PROBLEM DESCRIPTION
Return, exactly and in full, the lines of the records below starting at the one with "change 256%nat with" and ending at the one with "Lemma pw_mul z", and no other lines.
┌──
(** [n] iterations consume the [n] top bits of the byte. *)
Lemma cmult_bits q Q n : rep q Q -> forall r s byte, regs_rep r s -> in_range 8 byte -> (n <= 8)%nat ->
  regs_rep (fst (Nat.iter n (cmult_bit q) (r, byte)))
    (fold_left (ladder_step Q) (map (fun j => Z.testbit byte (7 - Z.of_nat j)) (seq 0 n)) s) /\
  snd (Nat.iter n (cmult_bit q) (r, byte)) = u8 (byte << Z.of_nat n).
Proof.
  intros Hq. induction n as [|n IH]; intros r s byte Hr Hb Hn.
  - cbn [Nat.iter nat_rect seq map fold_left fst snd Z.of_nat]. split; [exact Hr|].
    now rewrite Z.shiftl_0_r, wrap_small.
  - rewrite seq_S, map_app, fold_left_app. cbn [map fold_left Nat.add].
    change (Nat.iter (S n) (cmult_bit q) (r, byte)) with (cmult_bit q (Nat.iter n (cmult_bit q) (r, byte))).
    destruct (IH r s byte Hr Hb ltac:(lia)) as [IR IB].
    destruct (Nat.iter n (cmult_bit q) (r, byte)) as [r' byte']. cbn [fst snd] in IR, IB. subst byte'.
    destruct (cmult_bit_spec q Q r' _ (u8 (byte << Z.of_nat n)) Hq IR (wrap_range 8 _ ltac:(lia))) as [R E].
    replace (Z.testbit (u8 (byte << Z.of_nat n)) 7) with (Z.testbit byte (7 - Z.of_nat n)) in R
      by (rewrite testbit_wrap, testbit_shiftl by lia; reflexivity).
    split; [exact R|]. rewrite E. unfold wrap.
    rewrite !Z.shiftl_mul_pow2, Z.mul_mod_idemp_l by lia. f_equal.
    rewrite <- Z.mul_assoc, <- Z.pow_add_r by lia. do 2 f_equal. lia.
Qed.

Lemma msb_first_seq n k :
  msb_first n k = map (fun j => Z.testbit k (Z.of_nat n - 1 - Z.of_nat j)) (seq 0 n).
Proof.
  induction n as [|n IH]; [reflexivity|]. cbn [msb_first seq map]. f_equal; [f_equal; lia|].
  rewrite IH, <- seq_shift, map_map. apply map_ext. intros j. f_equal. lia.
Qed.

Lemma msb_first_app a b k : msb_first (a + b) k = msb_first a (k >> Z.of_nat b) ++ msb_first b k.
Proof.
  induction a as [|a IH]; [reflexivity|]. cbn [Nat.add msb_first app]. rewrite IH. f_equal.
  rewrite Z.shiftr_spec by lia. f_equal. lia.
Qed.

Lemma cmult_byte_spec q Q r s byte : rep q Q -> regs_rep r s -> in_range 8 byte ->
  regs_rep (cmult_byte q r byte) (fold_left (ladder_step Q) (msb_first 8 byte) s).
Proof.
  intros Hq Hr Hb. rewrite msb_first_seq. now apply (cmult_bits q Q 8 Hq).
Qed.

(** Bytes from the last one, bits from the top: the bits of the number, most significant
    first. *)
Lemma msb_first_ext n k k' : (forall i, 0 <= i < Z.of_nat n -> Z.testbit k i = Z.testbit k' i) ->
  msb_first n k = msb_first n k'.
Proof.
  induction n as [|n IH]; intros H; [reflexivity|]. cbn [msb_first].
  rewrite H, IH by (intros; apply H || idtac; lia). reflexivity.
Qed.

Lemma msb_first_bytes e : bytes_ok e ->
  msb_first (8 * length e) (decodeLittleEndian e) = flat_map (msb_first 8) (rev e).
Proof.
  induction 1 as [|x e Hx _ IH]; [reflexivity|]. cbn [decodeLittleEndian length rev].
  rewrite flat_map_app, <- IH. cbn [flat_map]. rewrite app_nil_r.
  replace (8 * S (length e))%nat with (8 * length e + 8)%nat by lia. rewrite msb_first_app. unfold in_range in Hx.
  f_equal.
  - f_equal. rewrite Z.shiftr_div_pow2 by lia. change (2 ^ Z.of_nat 8) with 256. dlia.
  - apply msb_first_ext. intros i Hi.
    rewrite <- (Z.mod_pow2_bits_low (x + _) 8) by lia. change (2 ^ 8) with 256.
    replace ((x + 256 * decodeLittleEndian e) mod 256) with x by dlia. reflexivity.
Qed.

Lemma fold_bytes q Q n : rep q Q -> bytes_ok n -> forall r s, regs_rep r s ->
  regs_rep (fold_left (cmult_byte q) n r) (fold_left (ladder_step Q) (flat_map (msb_first 8) n) s).
Proof.
  intros Hq. induction 1 as [|b n Hb _ IH]; intros r s Hr; cbn [fold_left flat_map]; [exact Hr|].
  rewrite fold_left_app. apply IH. now apply cmult_byte_spec.
Qed.

Lemma bytes_from_top n : length n = 32%nat -> map (fun i => nth (31 - i) n 0) (seq 0 32) = rev n.
Proof.
  intros L. apply nth_ext with (d := 0) (d' := 0); [now rewrite length_map, length_seq, length_rev|].
  intros i Hi. rewrite length_map, length_seq in Hi.
  rewrite (nth_map_lt _ _ _ 0%nat), seq_nth, rev_nth by (rewrite ?length_seq; lia). f_equal. lia.
Qed.

Lemma rep_small x : 0 <= x <= R51 -> rep (F x 0 0 0 0) x.
Proof.
  intros Hx. split; [unfold bounded; cbn [l0 l1 l2 l3 l4]; unfold R51 in *; lia|].
  unfold val. cbn [l0 l1 l2 l3 l4]. now replace (x + _ + _ + _ + _) with x by lia.
Qed.

(** The projective result of the ladder. *)
Lemma cmult_spec n q Q : length n = 32%nat -> bytes_ok n -> rep q Q ->
  let s := fold_left (ladder_step Q) (msb_first 256 (decodeLittleEndian n))
             {| sx2 := 1; sz2 := 0; sx3 := Q; sz3 := 1; swapped := false |} in
  rep (fst (cmult n q)) (fst (cswap (swapped s) (sx2 s) (sx3 s))) /\
  rep (snd (cmult n q)) (fst (cswap (swapped s) (sz2 s) (sz3 s))).
Proof.
  intros L B Hq. cbv zeta. unfold cmult. rewrite bytes_from_top by exact L.
  change 256%nat with (8 * 32)%nat. rewrite <- L, msb_first_bytes by exact B.
  assert (H0 : regs_rep (F 1 0 0 0 0, F 0 0 0 0 0, q, F 1 0 0 0 0)
    {| sx2 := 1; sz2 := 0; sx3 := Q; sz3 := 1; swapped := false |}).
  { cbn. repeat split; try (apply rep_small; unfold R51; lia); apply Hq. }
  pose proof (fold_bytes q Q (rev n) Hq ltac:(now apply Forall_rev) _ _ H0) as H.
  destruct (fold_left (cmult_byte q) (rev n) _) as [[[x z] xp] zp].
  destruct H as (H1 & H2 & _). now split.
Qed.

(** * Inversion *)

(** [f] holds the power [e] of [z]. *)
Definition pw (z : Z) (f : felem) (e : Z) : Prop := bounded D55 f /\ val f == z ^ e /\ 0 <= e.

Lemma pw_mul z f g a b : pw z f a -> pw z g b -> pw z (fmul f g) (a + b).
Proof.
  intros (Bf & Ef & Ha) (Bg & Eg & Hb). destruct (fmul_spec f g Bf Bg) as [B E].
  split; [now apply R51_D55|]. split; [|lia]. now rewrite E, Ef, Eg, Z.pow_add_r.
Qed.

Lemma pw_sq z f a n : (1 <= n)%nat -> pw z f a -> pw z (fsquare_times f n) (a * 2 ^ Z.of_nat n).
Proof.
  intros Hn (Bf & Ef & Ha). destruct (fsquare_times_spec n f Hn Bf) as [B E].
  split; [now apply R51_D55|]. split; [|lia]. now rewrite E, Ef, Z.pow_mul_r by lia.
Qed.

Lemma pw_cast z f a b : pw z f a -> a = b -> pw z f b.
Proof. now intros H <-. Qed.

(** The chain of squarings and multiplications is the power 2^255 - 21 = p - 2. *)
Lemma crecip_spec z : bounded D55 z -> bounded R51 (crecip z) /\ val (crecip z) == val z ^ (p - 2).
Proof.
  intros Bz. unfold crecip. cbv zeta.
  assert (H1 : pw (val z) z 1) by (split; [exact Bz|split; [now rewrite Z.pow_1_r|lia]]).
  assert (A2 := pw_sq _ _ _ 1 ltac:(lia) H1). set (a2 := fsquare_times z 1) in *. clearbody a2.
  assert (A9 := pw_mul _ _ _ _ _ (pw_sq _ _ _ 2 ltac:(lia) A2) H1). set (b9 := fmul _ z) in *. clearbody b9.
  assert (A11 := pw_mul _ _ _ _ _ A9 A2). set (a11 := fmul b9 a2) in *. clearbody a11.
  assert (A31 := pw_mul _ _ _ _ _ (pw_sq _ _ _ 1 ltac:(lia) A11) A9). set (b31 := fmul _ b9) in *. clearbody b31.
  assert (T10 := pw_mul _ _ _ _ _ (pw_sq _ _ _ 5 ltac:(lia) A31) A31). set (b10 := fmul _ b31) in *. clearbody b10.
  assert (T20 := pw_mul _ _ _ _ _ (pw_sq _ _ _ 10 ltac:(lia) T10) T10). set (c20 := fmul _ b10) in *. clearbody c20.
  assert (T40 := pw_mul _ _ _ _ _ (pw_sq _ _ _ 20 ltac:(lia) T20) T20). set (t40 := fmul _ c20) in *. clearbody t40.
  assert (T50 := pw_mul _ _ _ _ _ (pw_sq _ _ _ 10 ltac:(lia) T40) T10). set (b50 := fmul _ b10) in *. clearbody b50.
  assert (T100 := pw_mul _ _ _ _ _ (pw_sq _ _ _ 50 ltac:(lia) T50) T50). set (c100 := fmul _ b50) in *. clearbody c100.
  assert (T200 := pw_mul _ _ _ _ _ (pw_sq _ _ _ 100 ltac:(lia) T100) T100). set (t200 := fmul _ c100) in *. clearbody t200.
  assert (T250 := pw_mul _ _ _ _ _ (pw_sq _ _ _ 50 ltac:(lia) T200) T50). set (t250 := fmul _ b50) in *. clearbody t250.
  assert (T255 := pw_sq _ _ _ 5 ltac:(lia) T250). set (t255 := fsquare_times t250 5) in *. clearbody t255.
  destruct (pw_cast _ _ _ (p - 2) (pw_mul _ _ _ _ _ T255 A11) eq_refl) as (_ & E & _).
  split; [apply fmul_spec; [apply T255|apply A11]|exact E].
Qed.

(** * Bytes *)

Lemma shl_add a b n : 0 <= n -> 0 <= a < 2 ^ n -> a .| (b << n) = a + 2 ^ n * b.
Proof.
  intros Hn Ha. assert (L : a .& (b << n) = 0).
  { apply Z.bits_inj'. intros i Hi. rewrite Z.land_spec, Z.bits_0.
    destruct (Z.lt_ge_cases i n) as [H|H].
    - now rewrite Z.shiftl_spec_low, andb_false_r.
    - rewrite (testbit_above n a); [reflexivity|assumption|lia]. }
  rewrite <- Z.lxor_lor, <- Z.add_nocarry_lxor, Z.shiftl_mul_pow2 by assumption. lia.
Qed.

Lemma decode_skip k l : bytes_ok l -> decodeLittleEndian (skipn k l) = decodeLittleEndian l / 2 ^ (8 * Z.of_nat k).
Proof.
  intros B. revert k. induction B as [|x l Hx B IH]; intros [|k].
  - now rewrite Z.div_1_r.
  - cbn [skipn decodeLittleEndian]. now rewrite Z.div_0_l by lia.
  - now rewrite Z.div_1_r.
  - cbn [skipn decodeLittleEndian]. rewrite IH. replace (8 * Z.of_nat (S k)) with (8 + 8 * Z.of_nat k) by lia.
    rewrite Z.pow_add_r, <- Z.div_div by lia. unfold in_range in Hx. f_equal. change (2 ^ 8) with 256 in *. dlia.
Qed.

Lemma load_limb_spec l : (8 <= length l)%nat -> bytes_ok l -> load_limb l = decodeLittleEndian l mod 2 ^ 64.
Proof.
  intros L B. do 8 (destruct l as [|? l]; [cbn in L; lia|]; apply Forall_cons_iff in B; destruct B as [? B]).
  unfold load_limb, in_range in *. cbn [nth decodeLittleEndian].
  rewrite (shl_add _ _ 8), (shl_add _ _ 16), (shl_add _ _ 24), (shl_add _ _ 32) by lia.
  rewrite (shl_add _ _ 40), (shl_add _ _ 48), (shl_add _ _ 56) by lia.
  set (r := decodeLittleEndian l). clearbody r. clear B L. change (2 ^ 8) with 256 in *.
  apply (Z.mod_unique_pos _ _ r); lia.
Qed.

(** Limbs of a number, and the bits [fexpand] selects for each. *)
Definition limbs (N : Z) : felem :=
  F (N mod 2 ^ 51) (N / 2 ^ 51 mod 2 ^ 51) (N / 2 ^ 102 mod 2 ^ 51) (N / 2 ^ 153 mod 2 ^ 51) (N / 2 ^ 204 mod 2 ^ 51).

Lemma limbs_spec N : bounded (2 ^ 51 - 1) (limbs N) /\ N = val (limbs N) + 2 ^ 255 * (N / 2 ^ 255).
Proof.
  unfold limbs, bounded, val. cbn [l0 l1 l2 l3 l4].
  change (2 ^ 102) with (2 ^ 51 * 2 ^ 51). change (2 ^ 153) with (2 ^ 51 * 2 ^ 51 * 2 ^ 51).
  change (2 ^ 204) with (2 ^ 51 * 2 ^ 51 * 2 ^ 51 * 2 ^ 51).
  change (2 ^ 255) with (2 ^ 51 * 2 ^ 51 * 2 ^ 51 * 2 ^ 51 * 2 ^ 51).
  rewrite <- !Z.div_div by lia.
  split51 N q0 m0. split51 q0 q1 m1. split51 q1 q2 m2. split51 q2 q3 m3. split51 q3 q4 m4. lia.
Qed.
└──
RESULT OF THIS TASK
  change 256%nat with (8 * 32)%nat. rewrite <- L, msb_first_bytes by exact B.
  assert (H0 : regs_rep (F 1 0 0 0 0, F 0 0 0 0 0, q, F 1 0 0 0 0)
    {| sx2 := 1; sz2 := 0; sx3 := Q; sz3 := 1; swapped := false |}).
  { cbn. repeat split; try (apply rep_small; unfold R51; lia); apply Hq. }
  pose proof (fold_bytes q Q (rev n) Hq ltac:(now apply Forall_rev) _ _ H0) as H.
  destruct (fold_left (cmult_byte q) (rev n) _) as [[[x z] xp] zp].
  destruct H as (H1 & H2 & _). now split.
Qed.

(** * Inversion *)

(** [f] holds the power [e] of [z]. *)
Definition pw (z : Z) (f : felem) (e : Z) : Prop := bounded D55 f /\ val f == z ^ e /\ 0 <= e.

Lemma pw_mul z f g a b : pw z f a -> pw z g b -> pw z (fmul f g) (a + b).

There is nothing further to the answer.